§ **Records for this task**:
Lemma act_undo low n w w' p b k : act low true n w w' -> queue_path p = false -> 0 <= k -> k + n < low ->
  Undo p b k w -> Undo p b (k + n) w'.
Proof.
  destruct 1 as [w w' Hd Hf Hr Hv|q b' w w' Hd Hf Hr Hv Ho _|q w w' Hd Hf Hr Hv Hun|q r b' w w' Hd Hf Hr Hv Hp Hc Hst
    |q w w' Hd Hf Hr Hv Ho|q op src sum b' now r ret w w' Hd Hf Hr Hrow Hrec Hret]; intros Hq Hk Hlow; rewrite ?Z.add_0_r;
    intros [[Hreg Hcont]|Hs]; try (by right; eapply saved_same); unfold Undo.
  - left. by rewrite Hr, Hf.
  - rewrite Hr, Hf. destruct (decide (p = q)) as [<-|]; [|by left].
    destruct (Ho eq_refl) as [?|[?|(c & Hc & Hs)]]; [congruence|done|].
    right. assert (c = b) as -> by congruence. by eapply saved_same, saved_mono.
  - rewrite Hr, Hf. rewrite decide_False by congruence. by left.
  - rewrite Hr, Hf. destruct (decide (p = q)); [|by left]. by left.
  - rewrite Hr, Hf. destruct (decide (p = q)) as [<-|]; [|by left].
    destruct (Ho eq_refl) as [?|[?|(c & Hc & Hs)]]; [congruence|done|].
    right. assert (c = b) as -> by congruence. by eapply saved_same, saved_mono.
  - left. by rewrite Hr, Hf.
  - right. eapply saved_record; [done|done|lia|done].
Qed.

Lemma acts_nonneg low careful n w w' : acts low careful n w w' -> 0 <= n.
Proof. induction 1 as [|k n w w1 w2 Ha _ IH]; [done|]. destruct Ha; lia. Qed.

Lemma acts_undo low n w w' p b k : acts low true n w w' -> queue_path p = false -> 0 <= k -> k + n < low ->
  Undo p b k w -> Undo p b (k + n) w'.
Proof.
  intros H Hq. revert k. induction H as [w|k' n w w1 w2 Ha Has IH]; intros k Hk Hlow; [by rewrite Z.add_0_r|].
  pose proof (acts_nonneg _ _ _ _ _ Has). assert (0 <= k') by (destruct Ha; lia). intros HU. rewrite Z.add_assoc.
  apply IH; [lia|lia|]. eapply act_undo; [done|done|done|lia|done].
Qed.

(** A snapshot in the log is what reading its number gives. *)
Lemma saved_readable p b k w : well_numbered (w_revs w) -> Forall (fun v => v_no v < 9223372036854775808) (w_revs w) ->
  saved p b k w -> exists n, get_revision log (w_revs w) p n false = Ok b.
Proof.
  intros Hw Hb (op & src & sum & now & no & r & Hr & Hno & Hp). exists no.
  eapply get_present; [done|done| |done]. split; [done|].
  destruct Hp as (pre & post & Hc & _). rewrite Forall_forall in Hb.
  assert (Hin : r ∈ w_revs w).
  { assert (r ∈ chain (rs_scope_id log) (path_token_of log p) (w_revs w)) as H by (rewrite Hc; apply elem_of_app; right; left).
    apply list_elem_of_In, List.filter_In in H as [H _]. by apply list_elem_of_In. }
  destruct Hr as (sealed & -> & _). exact (Hb _ Hin).
Qed.

(** ** Directories *)
Lemma represents_content w p spec : represents files (w_dir w) spec -> starts_with (lit "/") p = true -> content w p = spec !! p.
Proof. intros HR Hp. unfold content. rewrite (represents_read _ _ _ _ HR Hp). by destruct (spec !! p). Qed.

Lemma content_invalid w p : starts_with (lit "/") p = false -> content w p = None.
Proof.
  intros Hp. unfold content, read. destruct (validate p) as [[]|e] eqn:E; [|done].
  apply validate_Ok in E. congruence.
Qed.

(** A file operation that fails leaves the contents; one that succeeds sets
    its own. *)
Lemma file_op_content (o : FileOp) (p : str) (w w' : World) r : file_op_ok o -> dir_ok w ->
  file_op files (w_dir w) o = (r, w_dir w') ->
  dir_ok w' /\
  match r, o with
  | Err _, _ => same_files w w'
  | Ok _, OpWrite p plain _ _ _ _ => set_file p (Some plain) w w'
  | Ok _, OpRemove p _ => set_file p None w w'
  end.
Proof.
  intros Hok [spec HR] Hop. pose proof (represents_step _ _ _ _ _ _ Hnc Hok HR Hop) as HR'.
  split; [by eexists|].
  assert (H : forall q, content w' q = if starts_with (lit "/") q then spec_op spec o r !! q else None).
  { intros q. destruct (starts_with (lit "/") q) eqn:E; [by apply represents_content|by apply content_invalid]. }
  assert (H0 : forall q, content w q = if starts_with (lit "/") q then spec !! q else None).
  { intros q. destruct (starts_with (lit "/") q) eqn:E; [by apply represents_content|by apply content_invalid]. }
  destruct r as [[]|e]; [|intros q; by rewrite H, H0].
  destruct o as [q plain n1 n2 uuid fault|q fails]; simpl in Hop, H; intros q'; rewrite H, H0; case_decide as Hq; subst.
  - destruct (write_cases _ _ _ _ _ _ _ _ _ _ Hop) as [(e & [=] & _)|(outer & _ & _ & Hp & _)].
    rewrite Hp. apply lookup_insert_eq.
  - by rewrite lookup_insert_ne by done.
  - by rewrite lookup_delete_eq; destruct (starts_with _ _).
  - by rewrite lookup_delete_ne by done.
Qed.

(** ** Programs *)
Context (cs : ConceptStore) (low : Z) (careful : bool).
Context (Hsc : cs_scope cs = sc) (Hlow : 1 <= low).
Context (Hroot : meta_fits (lit "/index.md")).

Record env_ok (env : Env) : Prop := {
  eo_nonce k i : length (en_nonce env k i) = NONCE_LEN;
  eo_attempt k i : length (at_nonce (en_attempt env k i)) = NONCE_LEN;
  eo_retention k : low <= en_retention env k }.

(** Run from a good state with [P], the program makes steps, records at
    most [n] revisions and, when it succeeds, gives [Q]. *)
Definition does {A} (P : World -> Prop) (n : Z) (m : M (ConceptStoreError YE) A) (Q : A -> World -> Prop) : Prop :=
  forall env w r w', env_ok env -> Inv w -> P w -> m env w = (r, w') ->
    exists k, k <= n /\ acts low careful k w w' /\ match r with Ok a => Q a w' | Err _ => True end.

Lemma does_bind {A B} P n1 n2 (m : M _ A) (f : A -> M _ B) Q Q' :
  does P n1 m Q -> (forall a, does (fun w => Q a w) n2 (f a) Q') -> 0 <= n2 -> does P (n1 + n2) (m ≫= f) Q'.
Proof.
  intros Hm Hf Hn env w r w' He HI HP Hrun. unfold mbind, M_bind in Hrun.
  destruct (m env w) as [[a|e] w1] eqn:Em; destruct (Hm _ _ _ _ He HI HP Em) as (k & Hk & Ha & HQ).
  - destruct (Hf a _ _ _ _ He (acts_inv _ _ _ _ _ Ha HI) HQ Hrun) as (k' & Hk' & Ha' & HQ').
    exists (k + k'). split_and!; [lia|by eapply acts_trans|done].
  - injection Hrun as <- <-. exists k. split_and!; [lia|done|done].
Qed.

Lemma does_weaken {A} (P P' : World -> Prop) n n' (m : M _ A) (Q Q' : A -> World -> Prop) :
  does P n m Q -> (forall w, Inv w -> P' w -> P w) -> n <= n' -> (forall a w, Inv w -> Q a w -> Q' a w) -> does P' n' m Q'.
Proof.
  intros Hm HP Hn HQ env w r w' He HI HP' Hrun. destruct (Hm _ _ _ _ He HI (HP _ HI HP') Hrun) as (k & Hk & Ha & Hr).
  exists k. split_and!; [lia|done|]. destruct r; [|done]. apply HQ; [by eapply acts_inv|done].
Qed.

Lemma does_ret {A} (P : World -> Prop) (a : A) (Q : A -> World -> Prop) : (forall w, Inv w -> P w -> Q a w) -> does P 0 (mret a) Q.
Proof. intros H env w r w' He HI HP [= <- <-]. exists 0. split_and!; [done|apply acts_nil|by apply H]. Qed.

Lemma does_fail {A} (P : World -> Prop) n e (Q : A -> World -> Prop) : 0 <= n -> does P n (fail e) Q.
Proof. intros Hn env w r w' He HI HP [= <- <-]. exists 0. split_and!; [done|apply acts_nil|done]. Qed.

§ **Work item**: Exactly the lines from the start of the entries through the one bearing "destruct 1 as" are to be output, with both ends included.

§ **Response to the exercise**:
Lemma act_undo low n w w' p b k : act low true n w w' -> queue_path p = false -> 0 <= k -> k + n < low ->
  Undo p b k w -> Undo p b (k + n) w'.
Proof.
  destruct 1 as [w w' Hd Hf Hr Hv|q b' w w' Hd Hf Hr Hv Ho _|q w w' Hd Hf Hr Hv Hun|q r b' w w' Hd Hf Hr Hv Hp Hc Hst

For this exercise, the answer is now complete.